I see. You're using the `Prop`

-based `symmetric`

instead of the `bool`

-based I defined. I thought it'd be more aligned with ssreflect's spirit to write and use a `bool`

-based `symmetric`

.

Thank you! With these ideas I'll try to continue.

I'm not sure that's the right track... I'm a beginner too!

I'm not getting why the line `exists (domf sm)`

after the first `have`

transforms `{fmap S -> (n |` ns)%fset}`

into `{ffun domf sm -> (n |` ns)%fset}`

. I can replicate the transformation with `apply: (@FinMap S ns' ss).`

where `ns' := (n |` ns)%fset`

and `ss := (domf sm)`

. Why does `exists`

help here? What is the existential variable that we are instantiating with `exists`

? I tried unfolding everything in sight but didn't find any existential variables.

I'm also not getting the second `exists`

.

The first exist is because an fmap is first a domain ; the second I haven't grasped yet

What does it mean that fmap is first a domain? How's that related to existential variables?
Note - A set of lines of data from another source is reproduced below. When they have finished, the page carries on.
(** * JobTracker: the follow-up reminder rule and the routes around it

    A shallow embedding of
    - the follow-up date effect of the new-application form
      (src/app/applications/page.tsx, the second [useEffect] of
      [NewApplicationPage]),
    - the user-preferences route (GET and PUT),
    - the jobs routes (POST of the collection, PUT of one application),
    together with the part of ECMAScript's [Date] the effect runs on.

    A [Date] holds a time value: milliseconds since 1970-01-01T00:00:00Z,
    or NaN.  The form parses its date strings as UTC ([new Date(s)] on a
    date-only string), moves the day with [getDate]/[setDate], which work
    in the local time of the host, and prints the result with
    [toISOString], which is UTC again.  The host time zone is therefore
    part of the model. *)

From Stdlib Require Import ZArith QArith Lia Bool Ascii String.
From stdpp Require Import base option list gmap strings.

Local Open Scope Z_scope.

(** ** ECMAScript time values (ECMA-262, Date objects) *)

Module EcmaDate.

Definition msPerHour : Z := 3600000.
Definition msPerDay : Z := 86400000.

Definition Day (t : Z) : Z := t / msPerDay.
Definition TimeWithinDay (t : Z) : Z := t mod msPerDay.

Definition isLeapYear (y : Z) : bool :=
  if negb (y mod 4 =? 0) then false
  else if negb (y mod 100 =? 0) then true
  else if negb (y mod 400 =? 0) then false
  else true.

Definition DaysInYear (y : Z) : Z := if isLeapYear y then 366 else 365.

Definition DayFromYear (y : Z) : Z :=
  365 * (y - 1970) + (y - 1969) / 4 - (y - 1901) / 100 + (y - 1601) / 400.

Definition TimeFromYear (y : Z) : Z := msPerDay * DayFromYear y.

(** "The largest integer y such that TimeFromYear(y) <= t".  The mean
    Gregorian year has 146097/400 days, which gives the year up to one;
    the two comparisons settle it (see [YearFromTime_spec]). *)
Definition YearFromTime (t : Z) : Z :=
  let d := Day t in
  let y := 1970 + (400 * d) / 146097 in
  if DayFromYear (y + 1) <=? d then y + 1
  else if DayFromYear y <=? d then y
  else y - 1.

Definition InLeapYear (t : Z) : Z :=
  if isLeapYear (YearFromTime t) then 1 else 0.

Definition DayWithinYear (t : Z) : Z := Day t - DayFromYear (YearFromTime t).

Definition MonthFromTime (t : Z) : Z :=
  let d := DayWithinYear t in
  let l := InLeapYear t in
  if d <? 31 then 0
  else if d <? 59 + l then 1
  else if d <? 90 + l then 2
  else if d <? 120 + l then 3
  else if d <? 151 + l then 4
  else if d <? 181 + l then 5
  else if d <? 212 + l then 6
  else if d <? 243 + l then 7
  else if d <? 273 + l then 8
  else if d <? 304 + l then 9
  else if d <? 334 + l then 10
  else 11.

Definition DateFromTime (t : Z) : Z :=
  let d := DayWithinYear t in
  let l := InLeapYear t in
  match MonthFromTime t with
  | 0 => d + 1
  | 1 => d - 30
  | 2 => d - 58 - l
  | 3 => d - 89 - l
  | 4 => d - 119 - l
  | 5 => d - 150 - l
  | 6 => d - 180 - l
  | 7 => d - 211 - l
  | 8 => d - 242 - l
  | 9 => d - 272 - l
  | 10 => d - 303 - l
  | _ => d - 333 - l
  end.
You mean that the first field of the `fmap`

record is `domf`

?

I mean, the second `exists`

makes sense but I don't understand what it's doing mechanically.

https://github.com/math-comp/finmap/blob/master/finmap.v#L488

https://github.com/math-comp/finmap/blob/master/finmap.v#L2885

I'm trying to understand how to work with the goal we reach after the `refine`

in your code.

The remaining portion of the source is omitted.